A rodagem demorou 16 meses e quase custou a falência de Francis Ford Coppola. Nos meus momentos de entusiasmo mais delirante, parece-me que todo esse esforço foi recompensado quando um rapaz (eu) viu Apocalypse Now projectado no lençol do Centro Paroquial de uma vila no Alentejo. Nessa noite, após a sessão gratuita do Inatel, tive a sensação de que tinha visto o filme da minha vida. Tinha talvez 11 ou 12 anos e todos os filmes que via deixavam-me num encantamento. Aquele, no entanto, tinha sido diferente. Ao atravessar as ruas da minha terra, voltar para casa, adormecer e acordar no dia seguinte, foi nisso que pensei. E empre que o revi, cimentei a convicção de que Apocalypse Now é realmente o filme da minha vida ainda incompleta. Nos anos que hei-de viver, parece-me difícil que algum filme possa voltar a causar tanto efeito em como Apocalypse Now.
A tensão da cena inicial, em que o Capitão Willard (Martin Sheen) está no quarto de um hotel em Saigão – ao som de “The End” dos Doors -, em que esmurra o espelho, delira e espera febrilmente uma missão, é a imagem perfeita do momento em que se aguarda qualquer coisa, que não se sabe o que irá ser, mas que se compreende que seja grandiosa, como um filho, um romance ou uma viagem. Depois, há o caminho e a loucura, a forma como este Vietname de Coppola se aproxima da vida, a ansiedade asfixiante da paz, a destruição, a sobrevivência ténue entre todas as questões levantadas, a morte, a submersão absoluta no Coração das Trevas.

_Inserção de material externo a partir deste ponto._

(* ===== verification/Placement.v ===== *)
(** * Placement: which GPUs and when ([src/src/bk/scheduler.py])

    Normalisation of the GPU arguments of a request, the ranking of available
    GPUs, and the searches for the earliest and the nearest feasible slot. *)

From S2P Require Import Prelude PyBase Granularity Timeparse Models Sharing Config Policy.
From S2P Require Import ScheduleIndex Availability.

(** ** GPU arguments *)

Definition _validate_gpu_index (c : config) (gpu : Z) : res unit :=
  if (gpu <? 0) || (gpu_count c <=? gpu)
  then Raise (BookingError ("GPU index out of range: " +:+ str_of_Z gpu))
  else Ok tt.

Definition _normalize_preferred_gpus (gpus : option (list Z)) : option (list Z) :=
  sorted_set <$> gpus.

Definition _normalize_excluded_gpus (gpus : option (list Z)) (c : config) : res (list Z) :=
  match gpus with
  | None => Ok []
  | Some l =>
      let normalized := sorted_set l in
      _ ← for_each (_validate_gpu_index c) normalized; Ok normalized
  end.

Definition csv (l : list Z) : string := join "," (map str_of_Z l).

Definition or_none (s : string) : string := if bool_decide (s = "") then "none" else s.

Definition eligible_gpus (c : config) (excluded : list Z) : list Z :=
  filter (λ g, g ∉ excluded) (enabled_gpus c).

Definition _eligible_gpu_count_message (c : config) (excluded : list Z) (count : Z) : string :=
  "requested " +:+ str_of_Z count +:+ " GPU(s), but only "
  +:+ str_of_Z (Z.of_nat (length (eligible_gpus c excluded))) +:+ " are eligible "
  +:+ "(administrator-disabled=" +:+ or_none (csv (disabled_gpus c))
  +:+ "; request-excluded=" +:+ or_none (csv (sorted_set excluded)) +:+ ")".

Definition _validate_gpu_scope (c : config) (count : Z) (preferred : option (list Z))
    (excluded : list Z) : res unit :=
  if count <? 1 then Raise (BookingError "GPU count must be >= 1") else
  match preferred with
  | Some gpus =>
      if negb (Z.of_nat (length gpus) =? count)
      then Raise (BookingError "--gpu count must match requested GPU count")
      else for_each (λ gpu,
             _ ← _validate_gpu_index c gpu;
             if bool_decide (gpu ∈ disabled_gpus c)
             then Raise (BookingError ("GPU " +:+ str_of_Z gpu +:+ " is disabled by the administrator"))
             else if bool_decide (gpu ∈ excluded)
             then Raise (BookingError ("GPU " +:+ str_of_Z gpu
                           +:+ " cannot be both selected and excluded"))
             else Ok tt) gpus
  | None =>
      if Z.of_nat (length (eligible_gpus c excluded)) <? count
      then Raise (BookingError (_eligible_gpu_count_message c excluded count))
      else Ok tt
  end.

(** The requested order first, each enabled GPU once, then the remaining ones. *)
Fixpoint gpu_order_loop (c : config) (result : list Z) (gpus : list Z) : res (list Z) :=
  match gpus with
  | [] => Ok (reverse result)
  | gpu :: rest =>
      _ ← _validate_gpu_index c gpu;
      if bool_decide (gpu ∈ enabled_gpus c) && bool_decide (gpu ∉ result)
      then gpu_order_loop c (gpu :: result) rest
      else gpu_order_loop c result rest
  end.

Definition _normalize_gpu_order (gpus : option (list Z)) (c : config) : res (list Z) :=
  match gpus with
  | None => Ok (enabled_gpus c)
  | Some l =>
      result ← gpu_order_loop c [] l;
      Ok (result ++ filter (λ g, g ∉ result) (enabled_gpus c))
  end.

Definition dict_of {V} (l : list (Z * V)) : gmap Z V := foldl (λ m '(k, v), <[k := v]> m) ∅ l.

Fixpoint gpu_scores_loop (c : config) (acc : gmap Z pyfloat) (l : list (Z * pyfloat))
    : res (gmap Z pyfloat) :=
  match l with
  | [] => Ok acc
  | (gpu, score) :: rest =>
      _ ← _validate_gpu_index c gpu;
      if is_finite score then gpu_scores_loop c (<[gpu := score]> acc) rest
      else Raise (BookingError "GPU score must be finite")
  end.

Definition _normalize_gpu_scores (scores : option (list (Z * pyfloat))) (c : config)
    : res (gmap Z pyfloat) :=
  match scores with None => Ok ∅ | Some l => gpu_scores_loop c ∅ l end.

Fixpoint memory_capacities_loop (c : config) (acc : gmap Z Z) (l : list (Z * Z))
    : res (gmap Z Z) :=
  match l with
  | [] => Ok acc
  | (gpu, capacity) :: rest =>
      _ ← _validate_gpu_index c gpu;
      memory_capacities_loop c (if capacity <=? 0 then acc else <[gpu := capacity]> acc) rest
  end.

Definition _normalize_memory_capacities (capacities : option (list (Z * Z))) (c : config)
    : res (gmap Z Z) :=
  match capacities with None => Ok ∅ | Some l => memory_capacities_loop c ∅ l end.

(** The first three distinct non-empty reasons. *)
Definition _combine_reasons (reasons : list string) : string :=
  let seen := foldl (λ seen r, if bool_decide (r ≠ "") && bool_decide (r ∉ seen)
                               then seen ++ [r] else seen) [] reasons in
  join "; " (take 3 seen).
(* ===== verification/Search.v ===== *)
(** * Search: the slot searches find the best slot ([src/src/bk/scheduler.py])

    [find_earliest_slot] and [find_nearest_slot] only look at a finite set of
    candidate starts: the first legal boundary and the boundaries after the ends
    of reservations and blackouts. Here the searches are related to the plain
    meaning of a feasible slot, an interval every instant of which has room. *)

From S2P Require Import Prelude PyBase Granularity Timeparse Models Sharing Config Policy.
From S2P Require Import ScheduleIndex Availability Placement.

(** ** The pointwise specification *)

(** The GPU has room for the request at every instant of [[s, e)]. *)
Definition gpu_room (spans : list span) (c : config) (mode : string) (expected : option Z)
    (caps : option (gmap Z Z)) (units : Z) (s e : datetime) (g : Z) : Prop :=
  request_ok mode (max_shared_users c) units ∧
  ∀ t, s ≤ t → t < e →
    room_at spans g mode (max_shared_users c) expected (memory_capacity caps g)
      (shared_memory_reserve_mb c) units t.

(** A legal choice of GPUs for the interval of length [d] from [s]. *)
Definition placed (spans : list span) (c : config) (count : Z) (d : timedelta) (mode : string)
    (preferred : option (list Z)) (ex : list Z) (expected : option Z) (caps : option (gmap Z Z))
    (units : Z) (s : datetime) (gpus : list Z) : Prop :=
  Z.of_nat (length gpus) = count ∧
  (∀ g, g ∈ gpus → g ∉ disabled_gpus c ∧ g ∉ ex ∧
     gpu_room spans c mode expected caps units s (s + d) g) ∧
  match preferred with
  | Some p => gpus = p
  | None => NoDup gpus ∧ ∀ g, g ∈ gpus → g ∈ enabled_gpus c
  end.

Definition feasible (spans : list span) (c : config) (now count : Z) (d : timedelta)
    (mode : string) (preferred : option (list Z)) (ex : list Z) (expected : option Z)
    (caps : option (gmap Z Z)) (units : Z) (s : datetime) : Prop :=
  policy_conflict_at c now s (s + d) = "" ∧
  ∃ gpus, placed spans c count d mode preferred ex expected caps units s gpus.

(** The intervals a search takes into account at the reading [now]. *)
Definition live_spans (l : ledger) (now : datetime) : list span :=
  span_of <$> filter (λ r, r_status r ∈ [STATUS_ACTIVE] ∧ now < r_end_at r) (l_reservations l).

Lemma from_ledger_live l now : from_ledger l now = make_index (live_spans l now).
Proof. done. Qed.

Lemma elem_of_live_spans l now sp :
  sp ∈ live_spans l now ↔
  ∃ r, sp = span_of r ∧ r ∈ l_reservations l ∧ r_status r = STATUS_ACTIVE ∧ now < r_end_at r.
Proof.
  unfold live_spans. rewrite list_elem_of_fmap. setoid_rewrite list_elem_of_filter.
  setoid_rewrite list_elem_of_singleton. naive_solver.
Qed.

Lemma live_spans_ok l now : ledger_ok l → spans_ok (live_spans l now).
Proof. intros Hl sp (r & -> & Hr & _)%elem_of_live_spans. by apply (lo_reservations l Hl). Qed.

Lemma live_spans_nonempty l now sp :
  ledger_ok l → sp ∈ live_spans l now → sp_start sp < sp_end sp.
Proof.
  intros Hl (r & -> & Hr & _)%elem_of_live_spans. by apply ro_interval, (lo_reservations l Hl).
Qed.

(** ** Feasibility and the availability test *)

(** Fewer holders leave more room. *)
Lemma room_at_fewer spans g mode cap expected capacity reserve units t (spans' : list span) t' :
  (∀ sp, sp ∈ holders spans g t → sp ∈ holders spans' g t') →
  (∀ f : span → Z, (∀ sp, 0 ≤ f sp) →
     sumZ f (shared_holders spans g t) ≤ sumZ f (shared_holders spans' g t')) →
  room_at spans' g mode cap expected capacity reserve units t' →
  room_at spans g mode cap expected capacity reserve units t.
Proof.
  intros Hh Hsum. unfold room_at. case_bool_decide.
  { intros E. destruct (holders spans g t) as [|sp ?]; [done|]. exfalso.
    specialize (Hh sp ltac:(left)). rewrite E in Hh. by apply not_elem_of_nil in Hh. }
  intros (Hx & Hu & Hm). unfold units_at, memory_at in *. split; [auto|].
  assert (Hu' := Hsum (span_units cap) ltac:(intros sp; pose proof (span_units_pos cap sp); lia)).
  split; [lia|]. destruct capacity as [k|]; [|done]. cbv zeta in *.
  assert (Hm' := Hsum (span_memory (Z.max 0 (k - reserve)) cap)
    ltac:(intros sp; pose proof (span_memory_pos (Z.max 0 (k - reserve)) cap sp); lia)).
  lia.
Qed.

Lemma room_at_mono spans g mode cap expected capacity reserve units t t' :
  (∀ sp, sp ∈ spans → covers sp t → covers sp t') →
  room_at spans g mode cap expected capacity reserve units t' →
  room_at spans g mode cap expected capacity reserve units t.
Proof.
  intros Hsub. apply room_at_fewer.
  - intros sp. unfold holders. rewrite !list_elem_of_filter. naive_solver.
  - intros f Hf. unfold shared_holders, holders. rewrite !filter_filter_and.
    apply sumZ_filter_mono; naive_solver.
Qed.

Lemma room_at_filter (P : span → Prop) `{!∀ sp, Decision (P sp)} spans g mode cap expected
    capacity reserve units t :
  room_at spans g mode cap expected capacity reserve units t →
  room_at (filter P spans) g mode cap expected capacity reserve units t.
Proof.
  apply room_at_fewer.
  - intros sp. unfold holders. rewrite !list_elem_of_filter. naive_solver.
  - intros f Hf. unfold shared_holders, holders. rewrite !filter_filter_and.
    apply sumZ_filter_mono; naive_solver.
Qed.

Section Feasible.
Context (spans : list span) (c : config) (mode : string).
Context (expected : option Z) (caps : option (gmap Z Z)) (units : Z).
Context (count : Z) (d : timedelta) (preferred : option (list Z)) (ex : list Z).
Context (Hok : spans_ok spans).
Context (Hne : ∀ sp, sp ∈ spans → sp_start sp < sp_end sp).
Context (Hcount : 1 ≤ count) (Hd : 0 < d).

Let index := make_index spans.

Lemma free_gpus_NoDup s e : NoDup (free_gpus index c mode expected caps units s e ex).
Proof. apply NoDup_filter, NoDup_filter, NoDup_enabled_gpus. Qed.

Lemma gpu_available_room s e g :
  s < e → gpu_available index c mode expected caps units s e g = true ↔
          gpu_room spans c mode expected caps units s e g.
Proof. intros. by apply available_iff_room. Qed.

Lemma gpus_ok_placed s gpus :
  gpus_ok index c mode expected caps units count s d preferred ex gpus ↔
  placed spans c count d mode preferred ex expected caps units s gpus.
Proof.
  unfold gpus_ok, placed. setoid_rewrite gpu_available_room; [done|lia].
Qed.

Lemma fits_feasible now s :
  fits index c mode expected caps units count now d preferred ex s ↔
  feasible spans c now count d mode preferred ex expected caps units s.
Proof.
  unfold fits, feasible. apply and_iff_compat_l. unfold can_place.
  setoid_rewrite <- gpus_ok_placed. destruct preferred as [p|].
  { split; [by intros; exists p|]. intros (gpus & Hg). by destruct Hg as (?&?&->). }
  split.
  - intros Hlen. exists (take (Z.to_nat count) (free_gpus index c mode expected caps units s (s + d) ex)).
    split; [rewrite length_take; lia|]. split; [|split].
    + intros g Hg%elem_of_take. destruct Hg as (i & Hi & _).
      apply list_elem_of_lookup_2, elem_of_free_gpus in Hi as (?&?&He).
      by apply elem_of_enabled_gpus in He as [_ ?].
    + eapply sublist_NoDup; [apply (free_gpus_NoDup s (s + d))|apply sublist_take].
    + intros g Hg%elem_of_take. destruct Hg as (i & Hi & _).
      by apply list_elem_of_lookup_2, elem_of_free_gpus in Hi as (?&?&?).
  - intros (gpus & Hlen & Hg & Hnd & Hen). rewrite <- Hlen. apply inj_le, submseteq_length.
    apply NoDup_submseteq; [done|]. intros g Hin. apply elem_of_free_gpus. naive_solver.
Qed.
(* ===== verification/Jobs.v ===== *)
(** * Jobs: the worker's transactions on scheduled jobs ([src/src/bk/worker.py])

    A reservation may carry a job. Its owner's worker claims it when the window
    of the reservation has begun, marks it running once the command was started,
    and records how it ended; the owner may ask for a retry. Each definition
    [..._mutate] is the closure that the function of that name hands to
    [LedgerStore.transaction]. *)

From S2P Require Import Prelude PyBase Granularity Timeparse Models Sharing Config Policy.
From S2P Require Import ScheduleIndex Availability Placement Search Sha256 Requests.
From S2P Require Import Maintenance Safety.

(** ** The job object *)

(** [job.pop(key, None)] for each key. *)
Definition job_pop (keys : list string) (j : job) : job := foldr delete j keys.

(** [job.get(key) in values]: a list or an object has no hash. *)
Definition member_in (key : string) (j : job) (values : list string) : res bool :=
  match j !! key with
  | Some (JStr s) => Ok (bool_decide (s ∈ values))
  | Some (JList _) => Raise (TypeError "unhashable type: 'list'")
  | Some (JObj _) => Raise (TypeError "unhashable type: 'dict'")
  | _ => Ok false
  end.

Definition status_in : job → list string → res bool := member_in "status".

(** The [return] of a mutator that leaves the ledger alone. *)
Definition unchanged {A} (l : ledger) (a : A) : M (mutation A) := mret (l, a, [], false).

Definition _job_log (a : actor) (action : string) (r : reservation) (message : string)
    : M log_item :=
  ts ← utc_now;
  mret (LogItem ts (a_uid a) (a_username a) action (r_id r) (r_op_id r) (r_gpus r) (r_mode r)
          None (r_start_at r) (r_end_at r) (default "" (r_job r ≫= job_status)) message None).

(** A value that is no timestamp counts as past; one whose UTC form leaves the
    range of [datetime] is not caught. *)
Definition _timestamp_before (value : option json) (cutoff : datetime) : res bool :=
  match value with
  | Some (JStr s) =>
      match parse_iso s with
      | Ok t => Ok (t <=? cutoff)
      | Raise (ValueError _) => Ok true
      | Raise e => Raise e
      end
  | _ => Ok true
  end.

(** [message[:n]] *)
Definition clip (n : nat) (s : string) : string := text (take n (chars s)).

(** ** Claiming *)

(** The arguments of [claim_due_jobs]; [q_timeout] is the timedelta of
    [claim_timeout_seconds] and [q_eligible] the ids the launch guard passed. *)
Record claim_request := ClaimRequest {
  q_worker_id : string;
  q_lease_id : string;
  q_host : string;
  q_pid : Z;
  q_timeout : timedelta;
  q_limit : Z;
  q_eligible : option (gset string);
}.

Definition uncertain_job (now : datetime) (j : job) : job :=
  job_set [("status", JStr JOB_UNCERTAIN); ("finished_at", JStr (to_iso now));
           ("message", JStr "worker disappeared after durable claim; not retried automatically")] j.

Definition cancelled_job (now : datetime) (j : job) : job :=
  job_set [("status", JStr JOB_CANCELLED); ("finished_at", JStr (to_iso now))] j.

«Adoro o cheiro a napalm de manhã», diz o coronel Kilgore (Robert Duvall). E nós estamos preparados para assistir a tudo. A ‘Cavalgada das Valquírias’, de Wagner, repete-se na cabeça. E, por fim, quando chegamos ao último reduto do coronel Kurtz (Brando) e ficamos na penumbra a ouvi-lo, percebemos que é necessário ser louco aos olhos do mundo para dizer a verdade pura, porque foi o mundo inteiro que enlouqueceu.
Quase todos os anos vejo o Apocalypse Now pelo menos uma vez e sinto que foi filmado apenas para mim. Por momentos, deixo que a guerra se acalme e, depois, acredito que talvez seja esse o sentimento que os filmes da vida provocam sempre.»